4. Don’t Treat Him Like The Babysitter
When you leave the house and your husband is home with the kids do you call it babysitting? I know I have been guilty of this one!
Dad is not the babysitter, he’s the parent. He doesn’t need to be left with a detailed list of schedules and routines. He doesn’t need to be told how Tommy likes his milk and that Betsy needs to pee before getting in bed.
He is an adult. Men are every bit as capable as women at caring for children. He may not do things exactly as you do, but that’s ok (refer to #2!).
If your husband really is genuinely unable or unwilling to care for your kids then that’s a whole different story. You should never put your children in danger. I get it.
Take the time to think though, have you so completely shut him out that he doesn’t even know the basics of how to make dinner or what time bed is? If so then you have failed him as a spouse, not the other way around.
Let him fail. You may come home to cereal bowls on the table and the toddler put to bed naked, but at least you got a few hours off and the house didn’t burn down!
5. Remember, Parenting is a Team Sport
As in any relationship success comes from open honest communication. No two people will ever agree 100% of the time. Sit down and talk about the pros and cons of different parenting techniques and together come to a compromise that works. In some relationships this may require a third party. We have a therapist, no shame here! We needed help!
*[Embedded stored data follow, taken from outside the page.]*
(** The entries of a whole trie are the cells of its element map. *)
Lemma entries_view G m ents :
  trie_wf G → views G m → entries_below G [] ents →
  ((λ ent, (TrieLeaf.element ent, cell_of ent)) <$> ents) ≡ₚ map_to_list m.
Proof.
  intros Hwf Hm [Hin Hnd]. apply NoDup_Permutation.
  - apply NoDup_fmap_1 with fst. by rewrite <- list_fmap_compose.
  - apply NoDup_map_to_list.
  - intros [e cl]. rewrite elem_of_map_to_list, (Hm e cl), list_elem_of_fmap. split.
    + intros (ent & [= -> ->] & (x & es & Hx & He)%Hin). exists x, es. split; [done|].
      apply cells_lookup; [by eapply (leaf_NoDup nb names Hw Hcf), Hwf|]. by exists ent.
    + intros (p & es & Hp & (ent & He & <- & <-)%cells_lookup);
        [|by eapply (leaf_NoDup nb names Hw Hcf), Hwf].
      exists ent. split; [done|]. apply Hin. by exists p, es.
Qed.
End walks.

(** ** Removing dots wherever they are: [TrieCursor.remove] walks over all leaves. *)
(** The entries of the leaves at which [P] holds lose the dots [ds]. *)
Definition kill_all (ds : gset string) (ent : TrieLeafEntry) : TrieLeafEntry :=
  (Helpers.tombstoneEntry ent ds).1.
Definition kill_shape (ds : gset string) (s : shape) : shape :=
  match s with SLeaf es => SLeaf (kill_all ds <$> es) | SBranch => SBranch end.
Definition kill_on (ds : gset string) (P : list N → bool) (G : trie) : trie :=
  map_imap (λ q s, Some (if P q then kill_shape ds s else s)) G.

Definition below (p q : list N) : bool := bool_decide (p `prefix_of` q).

Section kill.
Context (ds : gset string).

Lemma kill_all_idem ent : kill_all ds (kill_all ds ent) = kill_all ds ent.
Proof.
  destruct ent as [s e l d]. unfold kill_all, Helpers.tombstoneEntry. cbn. f_equal; set_solver.
Qed.

Lemma kill_all_none ent : (Helpers.tombstoneEntry ent ds).2 = false → kill_all ds ent = ent.
Proof.
  destruct ent as [s e l d]. unfold kill_all, Helpers.tombstoneEntry. cbn.
  intros Hc%bool_decide_eq_false%dec_stable. f_equal; set_solver.
Qed.

Lemma kill_shape_idem s : kill_shape ds (kill_shape ds s) = kill_shape ds s.
Proof.
  destruct s as [es|]; [|done]. cbn. f_equal. rewrite <- list_fmap_compose.
  apply list_fmap_ext. intros _ ent _. apply kill_all_idem.
Qed.

Lemma lookup_kill P G q : kill_on ds P G !! q = (λ s, if P q then kill_shape ds s else s) <$> G !! q.
Proof. unfold kill_on. rewrite map_lookup_imap. by destruct (G !! q). Qed.

Lemma kill_kill P Q G : kill_on ds P (kill_on ds Q G) = kill_on ds (λ q, P q || Q q) G.
Proof.
  apply map_eq. intros q. rewrite !lookup_kill. destruct (G !! q) as [s|]; [|done]. cbn.
  destruct (P q), (Q q); cbn; by rewrite ?kill_shape_idem.
Qed.

(** Only the leaves matter. *)
Lemma kill_ext P Q G :
  (∀ q es, G !! q = Some (SLeaf es) → P q = Q q) → kill_on ds P G = kill_on ds Q G.
Proof.
  intros H. apply map_eq. intros q. rewrite !lookup_kill.
  destruct (G !! q) as [[es|]|] eqn:E; [|cbn; by destruct (P q), (Q q)|done].
  by rewrite (H q es E).
Qed.

Lemma kill_frame P G q : P q = false → kill_on ds P G !! q = G !! q.
Proof. intros Hq. rewrite lookup_kill, Hq. by destruct (G !! q). Qed.

Lemma kill_is_branch P G q : kill_on ds P G !! q = Some SBranch ↔ G !! q = Some SBranch.
Proof. rewrite lookup_kill. destruct (G !! q) as [[es|]|]; cbn; [|by destruct (P q)|done]. by destruct (P q). Qed.

Lemma kill_nowhere P G : (∀ q, P q = false) → kill_on ds P G = G.
Proof. intros HP. apply map_eq. intros q. by apply kill_frame. Qed.
End kill.

Section remove.
Import Helpers TrieCursor.
Context `{Hash} `{Codec} {W : Type} `{TrieStoreLaws W} (geo : TrieGeometry) (names : string → Prop).
Context (Hgeo : TrieGeometry.valid geo).
#[local] Abbreviation nb := (TrieGeometry.nibbleBits geo).
#[local] Abbreviation D := (max_depth nb).
Context (Hcf : collision_free nb names) (ds : gset string).
#[local] Abbreviation rep := (rep geo nowhere).
#[local] Abbreviation trie_wf := (trie_wf geo names).
#[local] Abbreviation kill_on := (kill_on ds).

Lemma kill_wf P G : trie_wf G → trie_wf (kill_on P G).
Proof.
  intros Hwf. split.
  - intros p n s. rewrite lookup_kill. destruct (G !! (p ++ [n])) as [s0|] eqn:E; [|done]. intros _.
    rewrite kill_is_branch. by apply (wf_parent _ _ _ Hwf p n s0).
  - intros es. rewrite lookup_kill. destruct (G !! []) as [[es0|]|] eqn:E; [|by destruct (P [])|done].
    by apply (wf_root _ _ _ Hwf) in E.
  - intros p es. rewrite lookup_kill. destruct (G !! p) as [[es0|]|] eqn:E; [|by destruct (P p)|done].
    apply (wf_leaf _ _ _ Hwf) in E as Hl. cbn. destruct (P p); intros [= <-]; [|done].
    apply leaf_map_ok; [done|]. by intros ent.
  - intros p Hp%kill_is_branch. by apply (wf_branch _ _ _ Hwf).
Qed.

(** What [remove] does to the map: every cell loses the dots. *)
Lemma kill_views G m : trie_wf G → views G m → views (kill_on (λ _, true) G) (ElementMap.kill ds <$> m).
Proof.
  intros Hwf Hm e cl. rewrite lookup_fmap, fmap_Some. setoid_rewrite (Hm e).
  assert (∀ p es, G !! p = Some (SLeaf es) → ∀ c,
    cells (kill_all ds <$> es) !! e = Some c ↔ ∃ c0, cells es !! e = Some c0 ∧ c = ElementMap.kill ds c0) as Hc.
  { intros p es Hp c. assert (NoDup (TrieLeaf.element <$> es)) as Hnd.
    { by apply (leaf_NoDup nb names (TrieGeometry.geo_width _ Hgeo) Hcf p), Hwf. }
    rewrite cells_map by done. setoid_rewrite cells_lookup; [|done]. split.
    - intros (ent & Hin & He & <-). exists (cell_of ent). split; [by exists ent|]. apply tombstone_cell.
    - intros (c0 & (ent & Hin & He & <-) & ->). exists ent. split_and!; [done..|]. apply tombstone_cell. }
  split.
  - intros (c0 & (p & es & Hp & Hes) & ->). exists p, (kill_all ds <$> es).
    rewrite lookup_kill, Hp. split; [done|]. apply (Hc p es Hp). by exists c0.
  - intros (p & es' & Hp & Hes). rewrite lookup_kill in Hp.
    destruct (G !! p) as [[es|]|] eqn:E; [|done..]. injection Hp as <-.
    apply (Hc p es E) in Hes as (c0 & Hes & ->). exists c0. split; [|done]. by exists p, es.
Qed.

Lemma rewriteLeaf_spec g es :
  match rewriteLeafWithTombstones (TrieLeaf.mk g es) ds with
  | Some next => next = kill_all ds <$> es
  | None => kill_all ds <$> es = es
  end.
Proof.
  unfold rewriteLeafWithTombstones. cbn. destruct (existsb snd _) eqn:Ex.
  - by rewrite <- list_fmap_compose.
  - apply not_true_iff_false in Ex. rewrite existsb_exists in Ex.
    rewrite <- (list_fmap_id es) at 2. apply list_fmap_ext. intros i ent Hi. apply kill_all_none.
    apply not_true_iff_false. intros Et. apply Ex. exists (tombstoneEntry ent ds). split; [|done].
    apply list_elem_of_In, list_elem_of_fmap. exists ent. split; [done|]. by eapply list_elem_of_lookup_2.
Qed.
Take the time to understand your spouses family of origin and how they affect your spouses thoughts and opinions. You have to be learn when to back down and when to put your foot down. You have to remember your husband is your parenting Co-President, not your intern.
Once you reach an agreement on a specific topic it’s perfectly ok to hold each other accountable. Speak up if things aren’t going according to plan. Counsel together with love and compassion and don’t be afraid to change directions if something isn’t working.
There is No One Size Fits All Solution
As with everything else on this blog I understand that some of you are in abusive relationships, single momming, or have some other situation where this advice doesn’t work. There have definitely been times in my own relationships where I would have ignored most of what this said or been traumatized by it!
Please feel free to flush this entire post down the toilet if this is you and know that I am praying for you to be able to do the very best you can for those precious little ducklings of yours.